Peeling Back the Curtain of Some Blogging Wizardy

In Completing Org Links, the author mentioned the following: “I try never to link to something more than once in a single post.”

And I agree!

In a single blog post, I like all of my article’s A-tags to have unique href attributes. See <a>: The Anchor element - HTML: HyperText Markup Language And I also like to use semantic Hypertext Markup Language (HTML 📖), such as the CITE-tag See <cite>: The Citation element - HTML: HyperText Markup Language or the ABBR-tag. See <abbr>: The Abbreviation element - HTML: HyperText Markup Language

In my Org-Mode writing, I frequently link to existing Denote documents. Some of those documents do not have a public Uniform Resource Locator (URL 📖) and others do. During the export from Org-Mode to Hugo, via Ox-Hugo, linked documents that have public URLs will be written up as Hugo shortcodes. And linked documents without public URLs will be rendered as plain text.

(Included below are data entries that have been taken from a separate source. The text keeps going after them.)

(** * WordGrinder display backends: SDL (src/c/arch/sdl/dpy.c) and GLFW
      (src/c/arch/glfw/main.c)

    A shallow embedding of the two backends' key pump, key-name decoder,
    attribute register and cell buffer, followed by the properties of the
    display-backend contract checked against them. *)

From Stdlib Require Import ZArith QArith Lia Lqa Bool String Ascii DecimalString.
From stdpp Require Import base option list.

Local Open Scope Z_scope.

(** ** C integers

    [int], [uni_t] (a typedef of [int] in globals.h) and SDL's [Sint32] are
    32-bit two's complement values, carried as [Z]; the conversions C performs
    are written out.  [Z.land]/[Z.lor] on [Z] agree with C's [&]/[|] on
    two's complement operands. *)

Definition sint32 (z : Z) : Z := (z + 2 ^ 31) mod 2 ^ 32 - 2 ^ 31.
Definition uint32 (z : Z) : Z := z mod 2 ^ 32.
Definition uint8 (z : Z) : Z := z mod 2 ^ 8.

(** Unary minus on an [int]. *)
Definition neg32 (z : Z) : Z := sint32 (- z).

(** A C scalar used as a condition. *)
Definition truthy (z : Z) : bool := negb (z =? 0).

Definition INT_MAX : Z := 0x7fffffff.

(** Conversion of a [double] to [int]: the fractional part is discarded. *)
Definition trunc_int (x : Q) : Z := Z.quot (Qnum x) (Zpos (Qden x)).

(** [toupper] of <ctype.h> in the "C" locale. *)
Definition toupper (c : Z) : Z :=
  if (97 <=? c) && (c <=? 122) then c - 32 else c.

(** ** printf conversions used by the key-name decoders *)

(** [%d] on an [int]. *)
Definition fmt_d (v : Z) : string := NilZero.string_of_int (Z.to_int v).

(** [%c] as the last conversion of a format: the argument is converted to
    [unsigned char]; a NUL byte ends the C string there. *)
Definition fmt_c (v : Z) : string :=
  let b := uint8 v in
  if b =? 0 then EmptyString else String (ascii_of_N (Z.to_N b)) EmptyString.

(** [%s] with the argument [(cond) ? s : ""]. *)
Definition fmt_opt (cond : bool) (s : string) : string :=
  if cond then s else EmptyString.

(** * The SDL backend *)

Module Sdl.

Definition VKM_SHIFT : Z := 0x10000.
Definition VKM_CTRL : Z := 0x20000.
Definition VKM_CTRLASCII : Z := 0x40000.
Definition SDLK_RESIZE : Z := 0x80000.
Definition SDLK_TIMEOUT : Z := 0x80001.

(** *** Constants of SDL2 (SDL_keycode.h, SDL_scancode.h)

    A key without a character has the keycode [scancode | 1<<30]. *)

Definition KMOD_SHIFT : Z := 0x0003. (* KMOD_LSHIFT | KMOD_RSHIFT *)
Definition KMOD_CTRL : Z := 0x00c0.  (* KMOD_LCTRL | KMOD_RCTRL *)

Definition SDLK_SCANCODE_MASK : Z := 0x40000000.
Definition of_scancode (sc : Z) : Z := Z.lor sc SDLK_SCANCODE_MASK.

Definition SDLK_BACKSPACE : Z := 8.
Definition SDLK_TAB : Z := 9.
Definition SDLK_RETURN : Z := 13.
Definition SDLK_ESCAPE : Z := 27.
Definition SDLK_DELETE : Z := 127.
Definition SDLK_F1 : Z := of_scancode 58.
Definition SDLK_INSERT : Z := of_scancode 73.
Definition SDLK_HOME : Z := of_scancode 74.
Definition SDLK_PAGEUP : Z := of_scancode 75.
Definition SDLK_END : Z := of_scancode 77.
Definition SDLK_PAGEDOWN : Z := of_scancode 78.
Definition SDLK_RIGHT : Z := of_scancode 79.
Definition SDLK_LEFT : Z := of_scancode 80.
Definition SDLK_DOWN : Z := of_scancode 81.
Definition SDLK_UP : Z := of_scancode 82.
Definition SDLK_F24 : Z := of_scancode 115.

The shortcode logic See glossary.html shortcode for implementation details. ensures that each page does not have duplicate A-tags. And in the case of abbreviations, the short code ensures that the first time I render the abbreviation, it renders as: Full Term (Abbreviation) then the next time as Abbreviation; always using the correct ABBR tag and corresponding title attribute.

I also have date links Here I add “date” to the org-link-set-parameters , which export as TIME-tags. See <time>: The (Date) Time element - HTML: HyperText Markup Language And someday, I might get around to writing a function to find the nodes that reference a date’s same year, year/month, and year/month/day.

Another advantage of multiple links in my Org-Mode is that when I shuffle my notes to different files, the backlink utility of Denote and Org-Roam will pick up these new documents

All of this means that my Org-Mode document is littered with links, but on export the resulting to my blog, things become tidier.

So yes, don’t repeat links in blog posts; that’s just a lot of clutter. But for Personal Knowledge Management (PKM 📖), spamming the links helps me ensure that I’m able to find when and where I mention things.

Which is another reason I have an extensive Glossary of Terms for Take on Rules. All in service of helping me find things.